Model Registry¶

Why Model Versioning Matters¶

After training a production model, the next challenge is managing its lifecycle: validating performance, controlling deployment, tracking lineage, and safely rolling back if issues arise. Without proper versioning and stage management, teams face:

Deployment chaos: Uncertainty about which model version is in production
Risky updates: No safety net when deploying new models
Lost lineage: Inability to trace models back to training data and hyperparameters
Difficult rollbacks: No clear path to revert to previous working versions

MLflow Model Registry solves these problems by providing centralized version control with stage-based lifecycle management, automated validation gates, and complete lineage tracking.

Model Lifecycle in This Project¶

This project implements a staged promotion workflow with automated validation and manual approval gates:

graph TB
    A[Train Ensemble Model] --> B[Register to MLflow]
    B --> C[Registered - No Stage]

    C --> D{Automated Validation}
    D -->|RMSPE < 0.10| E[Promote to Staging]
    D -->|RMSPE ≥ 0.10| F[Reject - Retrain Required]

    E --> G[Run Inference Tests]
    G --> H{Manual Review}

    H -->|Approve| I[Promote to Production]
    H -->|Reject| J[Stay in Staging]

    I --> K[Archive Previous Production]
    K --> L[Production Model Serving]

    L --> M{New Model Available?}
    M -->|Yes| C
    M -->|No| L

    style A fill:#e1f5ff
    style E fill:#fff4e6
    style I fill:#d4edda
    style K fill:#f8d7da
    style L fill:#d4edda
    style F fill:#f8d7da
    style J fill:#fff4e6

Stage Definitions¶

None (Registered)

Newly trained model just registered to MLflow
No validation performed yet
Next step: Automated validation via validate_model.py

Staging

Model passed automated validation (RMSPE \< 0.10 threshold)
Ready for manual testing and review
Testing: Run inference on sample data, review predictions in MLflow UI
Next step: Manual promotion to Production after approval

Production

Approved model actively serving predictions
Used by predict.py for all inference requests
Previous Production model: Automatically archived when new model promoted

Archived

Former Production model replaced by newer version
Retained for rollback if needed
Still accessible: Can be reloaded by version number

Model Registration¶

When the production training pipeline completes, it automatically registers the ensemble model to MLflow Model Registry:

graph LR
    A[train_ensemble.py] --> B{Training Complete}
    B --> C[Package Ensemble]
    C --> D[Log to MLflow]
    D --> E[Register Model]
    E --> F[Version Number Assigned]

    D -.-> G[Hyperparameters]
    D -.-> H[CV Metrics]
    D -.-> I[Model Artifacts]
    D -.-> J[Data Version DVC]

    style A fill:#e1f5ff
    style F fill:#e8f5e9

What gets registered:

Model artifact: Serialized ensemble (LightGBM + XGBoost + CatBoost)
Dependencies: Conda environment with exact library versions
Metadata: Hyperparameters, ensemble weights, training metrics
Lineage: Link to training run, data version (DVC hash)

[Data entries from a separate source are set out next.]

Lemma lxor_uint w a b : 0 <= w -> uint w a -> uint w b -> uint w (Z.lxor a b).
Proof.
  intros Hw Ha Hb.
  assert (Z.lxor a b = Z.lxor a b mod 2 ^ w) as ->.
  { rewrite <- Z.land_ones by lia. apply Z.bits_inj'. intros n Hn.
    rewrite Z.land_spec. destruct (Z.lt_ge_cases n w).
    - rewrite Z.ones_spec_low by lia. by rewrite andb_true_r.
    - rewrite Z.lxor_spec, !(uint_high_bits w) by (done || lia). done. }
  apply Z.mod_pos_bound. lia.
Qed.

Lemma bit_step_uint x : uint 32 x -> uint 32 (bit_step x).
Proof.
  intros [? ?]. apply lxor_uint; [lia| |].
  - rewrite Z.shiftr_div_pow2 by lia. split.
    + apply Z.div_pos; lia.
    + apply Z.div_lt_upper_bound; lia.
  - destruct (Z.testbit x 0); unfold uint, kPolynomial; lia.
Qed.

Lemma bit_step_top x : uint 32 x -> Z.testbit (bit_step x) 31 = Z.testbit x 0.
Proof.
  intros Hx. unfold bit_step. rewrite Z.lxor_spec, Z.shiftr_spec by lia.
  assert (Z.testbit x (31 + 1) = false) as ->.
  { rewrite <- (Z.mod_small x (2 ^ 32)) by apply Hx.
    apply Z.mod_pow2_bits_high. lia. }
  by destruct (Z.testbit x 0).
Qed.

Lemma bit_step_inj x y :
  uint 32 x -> uint 32 y -> bit_step x = bit_step y -> x = y.
Proof.
  intros Hx Hy E.
  assert (Z.testbit x 0 = Z.testbit y 0) as E0.
  { rewrite <- !bit_step_top by done. by rewrite E. }
  assert (Z.shiftr x 1 = Z.shiftr y 1) as E1.
  { unfold bit_step in E. rewrite E0 in E.
    apply (f_equal (fun v =>
      Z.lxor v (if Z.testbit y 0 then kPolynomial else 0))) in E.
    by rewrite !Z.lxor_assoc, !Z.lxor_nilpotent, !Z.lxor_0_r in E. }
  apply Z.bits_inj'. intros n Hn. destruct (Z.eq_dec n 0) as [->|Hn0]; [done|].
  apply (f_equal (fun v => Z.testbit v (n - 1))) in E1.
  rewrite !Z.shiftr_spec in E1 by lia. by replace (n - 1 + 1) with n in E1 by lia.
Qed.

#[local] Opaque bit_step.

Lemma byte_step_uint x : uint 32 x -> uint 32 (byte_step x).
Proof. intros. unfold byte_step. by repeat apply bit_step_uint. Qed.

Lemma byte_step_inj x y :
  uint 32 x -> uint 32 y -> byte_step x = byte_step y -> x = y.
Proof.
  intros Hx Hy E.
  do 8 (apply bit_step_inj; [auto 9 using bit_step_uint..|]). exact E.
Qed.

Lemma byte_uint32 b : uint 32 (b2z b).
Proof. pose proof (b2z_range b). unfold uint. lia. Qed.

Lemma lxor_cancel_r a b c : Z.lxor a c = Z.lxor b c -> a = b.
Proof.
  intros E. apply (f_equal (fun v => Z.lxor v c)) in E.
  by rewrite !Z.lxor_assoc, !Z.lxor_nilpotent, !Z.lxor_0_r in E.
Qed.

Lemma lxor_cancel_l a b c : Z.lxor c a = Z.lxor c b -> a = b.
Proof. rewrite !(Z.lxor_comm c). apply lxor_cancel_r. Qed.

Lemma portable_step_uint l b : uint 32 l -> uint 32 (portable_step l b).
Proof.
  intros. rewrite portable_step_bits.
  apply byte_step_uint, lxor_uint; auto using byte_uint32; lia.
Qed.

Lemma portable_fold_uint data l :
  uint 32 l -> uint 32 (fold_left portable_step data l).
Proof.
  revert l. induction data; simpl; auto using portable_step_uint.
Qed.

Lemma portable_fold_inj data l l' :
  uint 32 l -> uint 32 l' ->
  fold_left portable_step data l = fold_left portable_step data l' -> l = l'.
Proof.
  revert l l'. induction data as [|b data IH]; intros l l' Hl Hl'; simpl; [done|].
  intros E. apply IH in E; auto using portable_step_uint.
  rewrite !portable_step_bits in E.
  apply byte_step_inj, lxor_cancel_r in E; auto;
    apply lxor_uint; auto using byte_uint32; lia.
Qed.

Lemma ExtendPortable_uint crc data :
  uint 32 crc -> uint 32 (ExtendPortable crc data).
Proof.
  assert (uint 32 kCRC32Xor) by (unfold uint, kCRC32Xor; lia).
  intros. apply lxor_uint; [lia| |done].
  apply portable_fold_uint. apply lxor_uint; auto; lia.
Qed.

Lemma crc32c_uint data : uint 32 (crc32c data).
Proof.
  unfold crc32c, Extend. destruct data; [unfold uint; lia|].
  apply ExtendPortable_uint. unfold uint. lia.
Qed.
Lemma Decode_Some_Encode encoded v :
  Decode encoded = Some v -> Encode v = encoded /\ value_wf v.
Proof.
  destruct encoded as [|tag rest]; [done|]. cbn [Decode].
  destruct (PhysicalType_of_u8 (b2z tag)) eqn:Et; cbn [decode_as];
    try apply tag_byte in Et; subst; intros H; try done.
  1: destruct rest as [|b [|]]; try done;
       repeat (case_match; try done); injection H as <-; bool_to_prop;
       (split; [|done]); unfold Encode; repeat f_equal; apply b2z_inj;
       by match goal with H : b2z _ = _ |- _ => rewrite H end.
  1-5: apply bind_Some in H as (w & E & [= <-]);
       apply get_exact_Some in E as [Hw ->]; split; unfold Encode, value_wf;
       rewrite ?to_unsigned_signed by (exact Hw || lia); try done;
       (apply to_signed_sint; [lia|exact Hw]).
  1-2: apply bind_Some in H as ([len offset] & E & H);
       case_match; [|done]; injection H as <-; bool_to_prop;
       (split; [|done]); unfold Encode; simpl value_type; f_equal;
       symmetry; by apply (decode_as_string _ _ _ _ E).
Qed.

(** A byte string that decodes to a value is the one encoding of that
    value, and the value is within the range of its type: no two byte strings
    decode to the same value, and no length or tag is ignored. *)
Theorem Value_Encode_Decode encoded v :
  Decode encoded = Some v -> Encode v = encoded /\ value_wf v.
Proof. apply Decode_Some_Encode. Qed.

Example registration output:

$ python src/models/train_ensemble.py

Training LightGBM... ✓
Training XGBoost... ✓
Training CatBoost... ✓
Creating ensemble... ✓
Registering model to MLflow Model Registry...
✓ Model registered: rossmann-ensemble version 7

Automated Validation and Staging Promotion¶

After registration, the model must pass validation before moving to Staging:

# Validate latest registered model
python src/models/validate_model.py

Validation process:

Load latest model from registry (most recent version in "None" stage)
Evaluate on holdout set: Calculate RMSPE on validation data not seen during training
Check threshold: If RMSPE \< 0.10, proceed to promotion
Promote to Staging: Automatically transition model stage
Log validation metrics: Record validation RMSPE, timestamp, data version

Example output:

$ python src/models/validate_model.py

Loading model version 7...
Evaluating on holdout validation set...
Validation RMSPE: 0.0978
✓ Performance meets threshold (< 0.10)
Promoting to Staging...
✓ Model version 7 promoted to Staging

If validation fails (RMSPE ≥ 0.10), the model remains in "None" stage and requires retraining with improved features or hyperparameters.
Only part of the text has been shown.